This report reminds me of a client engagement where we placed false credentials and documents on the devices of employees that had handed in their notice or were expected to. The idea was that we could pick up when documents were opened and credentials used and trace back to the individual. It’s a tricky HR issue so you need to get sign off before doing this, and it’s not permitted in certain jurisdictions…:
[…] In total, 43.75% of insiders forwarded content to personal emails; 16% abused cloud collaboration privileges and 10% performed downloads of aggregated data during attacks analyzed in the report. Unauthorized USB and removable storage devices are also commonly used to swipe data.
However, the abuse of removable drives to steal information is on the decline as more companies than ever are either restricting or blocking USBs completely, and many organizations — potentially prompted further due to the COVID-19 pandemic — are transitioning to cloud and IaaS platforms.

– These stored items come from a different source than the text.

(* ===== verification/UserSpec.v ===== *)
(** UserSpec: who may be whom.  The identity tables keep their keys through every
    request; a session is given only for the right password, names its user, and is
    read back as that user; a refresh token is spent once; and what the staff page
    does to users of other hotels. *)

From S2P Require Import Prelude GoLib Schema Binary64 World Auth Guards UserRepo AuthService Users.
Local Open Scope string_scope.
Local Open Scope Z_scope.

#[local] Arguments has_user : simpl never.

(** ** The keys of the identity tables *)

Definition same_user (a b : UserRow) : Prop := us_id a = us_id b \/ us_email a = us_email b.
Definition same_role (a b : UserRoleRow) : Prop := ur_user_id a = ur_user_id b /\ ur_role a = ur_role b.
Record identities_ok (d : DB) : Prop := {
  io_users : exclusive same_user (users d);
  io_profiles : exclusive (fun a b => pf_user_id a = pf_user_id b) (profiles d);
  io_roles : exclusive same_role (user_roles d);
  io_profile_user : forall p, In p (profiles d) -> has_user (pf_user_id p) d = true;
  io_role_user : forall r, In r (user_roles d) -> has_user (ur_user_id r) d = true;
  io_hotel : forall u h, In u (users d) -> us_hotel_id u = Some h -> exists r, In r (hotels d) /\ ho_id r = h }.

Lemma has_user_in u d : has_user u d = true <-> exists r, In r (users d) /\ us_id r = u.
Proof.
  unfold has_user. rewrite exists_row_true. split; intros (r & Hr & E); exists r; (split; [exact Hr|]).
  - now apply N.eqb_eq.
  - now apply N.eqb_eq.
Qed.
(** What other tables hold does not matter. *)
Definition same_identities (d d' : DB) : Prop :=
  users d' = users d /\ profiles d' = profiles d /\ user_roles d' = user_roles d /\ hotels d' = hotels d.
(** ** The registry of modules and what a plan includes *)

Record moduleDef := { md_Key : string; md_Label : string; md_Group : string }.
Definition def3 (k l g : string) : moduleDef := {| md_Key := k; md_Label := l; md_Group := g |}.
Definition moduleRegistry : list moduleDef :=
  [ def3 "dashboard" "Dashboard" "Operations"; def3 "front_desk" "Front Desk" "Operations"; def3 "reservations" "Reservations" "Operations";
    def3 "guests" "Guests" "Operations"; def3 "housekeeping" "Housekeeping" "Operations"; def3 "crm" "CRM & Loyalty" "Guest";
    def3 "pos" "POS & Restaurant" "F&B"; def3 "restaurant" "Restaurant Mgmt" "F&B"; def3 "menu_management" "Menu Management" "F&B";
    def3 "billing" "Billing" "Finance"; def3 "revenue" "Revenue" "Finance"; def3 "reports" "Reports" "Finance";
    def3 "inventory" "Inventory" "Supply"; def3 "procurement" "Procurement" "Supply"; def3 "maintenance" "Maintenance" "Supply";
    def3 "channel_manager" "Channel Manager" "Distribution"; def3 "booking_engine" "Booking Engine" "Distribution";
    def3 "properties" "Properties" "Admin"; def3 "users" "Users & Roles" "Admin"; def3 "night_audit" "Night Audit" "Admin";
    def3 "admin" "Admin Panel" "Admin"; def3 "accounting" "Accounting" "Operations" ].
Definition module_known (key : string) : bool := existsb (fun m => md_Key m =s key) moduleRegistry.

Definition planRank (plan : string) : Z :=
  if normalizePlanTier plan =s "premium" then 2 else if normalizePlanTier plan =s "pro" then 1 else 0.
Definition moduleMinRank : gmap string Z :=
  list_to_map [("revenue", 1); ("channel_manager", 1); ("procurement", 1); ("night_audit", 1)].
Definition planFeatureDefault (plan feature : string) : bool := default 0 (moduleMinRank !! feature) <=? planRank plan.
(** The default, unless the plan's matrix says otherwise *)
Definition included (plan : string) (overrides : gmap string bool) (key : string) : bool :=
  default (planFeatureDefault plan key) (overrides !! key).
(** The rule of a path does not depend on the order in which Go visits the map. *)
Theorem rule_in_any_order order path : Permutation order (map fst featureRules) -> rule_in order path = ruleForPath path.
Proof.
  intros Hp. unfold ruleForPath, rule_in. cbv zeta. set (p := if HasPrefix path "/api" then _ else _).
  destruct (best_prefix_spec order p) as [H1 H2]. destruct (best_prefix_spec (map fst featureRules) p) as [H3 H4].
  set (b := best_prefix order p) in *. set (b' := best_prefix (map fst featureRules) p) in *.
  assert (Hb : forallb (fun q => q !=s "") (map fst featureRules) = true) by (vm_compute; reflexivity).
  assert (Hne : forall q, In q (map fst featureRules) -> q <> "").
  { intros q Hq ->. rewrite forallb_forall in Hb. discriminate (Hb _ Hq). }
  assert (E : b = b'); [|now rewrite E].
  assert (Hin : forall q, In q order <-> In q (map fst featureRules)) by (intros q; split; apply Permutation_in; [exact Hp | now symmetry]).
  clearbody b b'. destruct H1 as [H1|[H1 H5]], H3 as [H3|[H3 H6]].
  - congruence.
  - specialize (H2 b' (proj2 (Hin b') H3) H6). rewrite H1 in H2. destruct b'; [congruence | cbn in H2; lia].
  - specialize (H4 b (proj1 (Hin b) H1) H5). rewrite H3 in H4. destruct b; [congruence | cbn in H4; lia].
  - specialize (H2 b' (proj2 (Hin b') H3) H6). specialize (H4 b (proj1 (Hin b) H1) H5).
    rewrite <- (under_prefix_take p b H5), <- (under_prefix_take p b' H6). f_equal. lia.
Qed.

(** ** Reading a tenant, with no statement failing *)

Section Calm.
Context {env : Env} {jwt : Jwt} (secret : string).
Hypothesis calm_server : forall n, db_fault n = false.

(** The world after a read *)
Definition stepped (w : World) : World := w <| w_stmts ::= S |>.
Lemma calm_query {A} (f : DB -> A) w : w_tx w = NoTx -> query Pool f w = (inr (f (w_db w)), stepped w).
Proof. intros Ht. unfold query, exec. rewrite calm_server. destruct w; cbn in *. now subst. Qed.

(** Two worlds with the same database, outside a transaction, and the same calls made. *)
Definition alike (w w' : World) : Prop := w_db w' = w_db w /\ w_tx w' = NoTx /\ w_calls w' = w_calls w.

Lemma bind_run {E A B} (m : M E A) (k : A -> M E B) w a w' : m w = (inr a, w') -> (m ≫= k) w = k a w'.
Proof. intros H. unfold mbind, M_bind. now rewrite H. Qed.
Lemma attempt_run {E A} (m : M GoErr A) w r w' : m w = (r, w') -> attempt (E := E) m w = (inr r, w').
Proof. intros H. unfold attempt. now rewrite H. Qed.
Lemma calm_query_row {A} (f : DB -> option A) w : w_tx w = NoTx ->
  query_row Pool f w = (match f (w_db w) with Some a => inr a | None => inl ErrNoRows end, stepped w).
Proof. intros Ht. unfold query_row. rewrite (bind_run _ _ _ _ _ (calm_query f w Ht)). now destruct (f (w_db w)). Qed.

Lemma overrides_read {E} plan w : w_tx w = NoTx ->
  loadPlanFeatureOverrides (E := E) plan w = (inr (foldl insert_pair ∅ (plan_rows plan (w_db w))), stepped w).
Proof. intros Ht. unfold loadPlanFeatureOverrides. now rewrite (bind_run _ _ _ _ _ (attempt_run _ _ _ _ (calm_query _ w Ht))). Qed.

(** What the gate knows of a tenant once it has read its row. *)
Definition conf_of (row : HotelRow) (d : DB) (now : Time) : planConf :=
  {| pc_rank := planRank (ho_plan_tier row); pc_plan := normalizePlanTier (ho_plan_tier row);
     pc_modules := effectiveModules (modules_of row);
     pc_planFeat := foldl insert_pair ∅ (plan_rows (normalizePlanTier (ho_plan_tier row)) d); pc_exp := t_ns now + planConfTTL |}.
(** Nothing is remembered of the tenant, or no longer. *)
Definition lapsed {A} (exp : A -> Z) (o : option A) (w : World) : Prop :=
  forall c, o = Some c -> exp c <= t_ns (clock (w_clocks w)).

The highest number of data exfiltration incidents took place in the pharmaceutical, financial, and IT industries.
Account sharing, difficulties classifying data as sensitive or non-sensitive when considering access privileges, a failure to implement least-privilege account controls and the constant circumvention of IT controls are prevalent, the report suggests, with large enterprises in particular “finding it difficult to draw conclusions about such incidents mostly due to lack of, or differences between, policies and procedures for each line of business.”